Collected data
(* ===== verification/Json.v ===== *)
(** The parts of Python's [json] the source uses: [json.loads] on a UTF-8 body
    (ingest/app.py, harness/proxy.py) and [json.dumps] with compact separators
    (harness/events.py).  [None] is the [ValueError] of [json.loads].  A float
    keeps its literal; nesting is bounded by the input only. *)
From S2P Require Import Prelude PyVal.

Definition dquote : ascii := chr 34.
Definition backslash : ascii := chr 92.

(** ** UTF-8 *)
Definition utf8 (z : Z) : list ascii :=
  if z <? 0x80 then [chr z]
  else if z <? 0x800 then [chr (0xc0 + Z.shiftr z 6); chr (0x80 + Z.land z 63)]
  else if z <? 0x10000 then
    [chr (0xe0 + Z.shiftr z 12); chr (0x80 + Z.land (Z.shiftr z 6) 63); chr (0x80 + Z.land z 63)]
  else [chr (0xf0 + Z.shiftr z 18); chr (0x80 + Z.land (Z.shiftr z 12) 63);
        chr (0x80 + Z.land (Z.shiftr z 6) 63); chr (0x80 + Z.land z 63)].

Definition is_cont (a : ascii) : bool := Z.land (code a) 0xc0 =? 0x80.
Definition cont_bits (a : ascii) : Z := Z.land (code a) 0x3f.

(** Decode strictly: no overlong form, no surrogate, at most U+10FFFF. *)
Fixpoint utf8_decode (l : list ascii) : option (list Z) :=
  match l with
  | [] => Some []
  | a :: l1 =>
      let x := code a in
      if x <? 0x80 then cons x <$> utf8_decode l1
      else match l1 with
      | b :: l2 =>
          if ((0xc2 <=? x) && (x <=? 0xdf) && is_cont b)%bool
          then cons (Z.shiftl (Z.land x 31) 6 + cont_bits b) <$> utf8_decode l2
          else match l2 with
          | c :: l3 =>
              let z3 := Z.shiftl (Z.land x 15) 12 + Z.shiftl (cont_bits b) 6 + cont_bits c in
              if ((0xe0 <=? x) && (x <=? 0xef) && is_cont b && is_cont c && (0x800 <=? z3) &&
                  negb ((0xd800 <=? z3) && (z3 <=? 0xdfff)))%bool
              then cons z3 <$> utf8_decode l3
              else match l3 with
              | d :: l4 =>
                  let z4 := Z.shiftl (Z.land x 7) 18 + Z.shiftl (cont_bits b) 12 +
                            Z.shiftl (cont_bits c) 6 + cont_bits d in
                  if ((0xf0 <=? x) && (x <=? 0xf4) && is_cont b && is_cont c && is_cont d &&
                      (0x10000 <=? z4) && (z4 <=? 0x10ffff))%bool
                  then cons z4 <$> utf8_decode l4 else None
              | [] => None
              end
          | [] => None
          end
      | [] => None
      end
  end.

(** ** Scanning *)
Definition hexval (c : ascii) : option Z :=
  let x := code c in
  if ((48 <=? x) && (x <=? 57))%bool then Some (x - 48)
  else if ((97 <=? x) && (x <=? 102))%bool then Some (x - 87)
  else if ((65 <=? x) && (x <=? 70))%bool then Some (x - 55)
  else None.
Definition hex4 (a b c d : ascii) : option Z :=
  x ← hexval a; y ← hexval b; z ← hexval c; w ← hexval d; Some (4096 * x + 256 * y + 16 * z + w).

Definition high_surrogate (u : Z) : bool := ((0xd800 <=? u) && (u <=? 0xdbff))%bool.
Definition low_surrogate (u : Z) : bool := ((0xdc00 <=? u) && (u <=? 0xdfff))%bool.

# Aim of the task:
Reply with nothing but the count of lines in the entries above that contain "loads".

# Exercise result:
2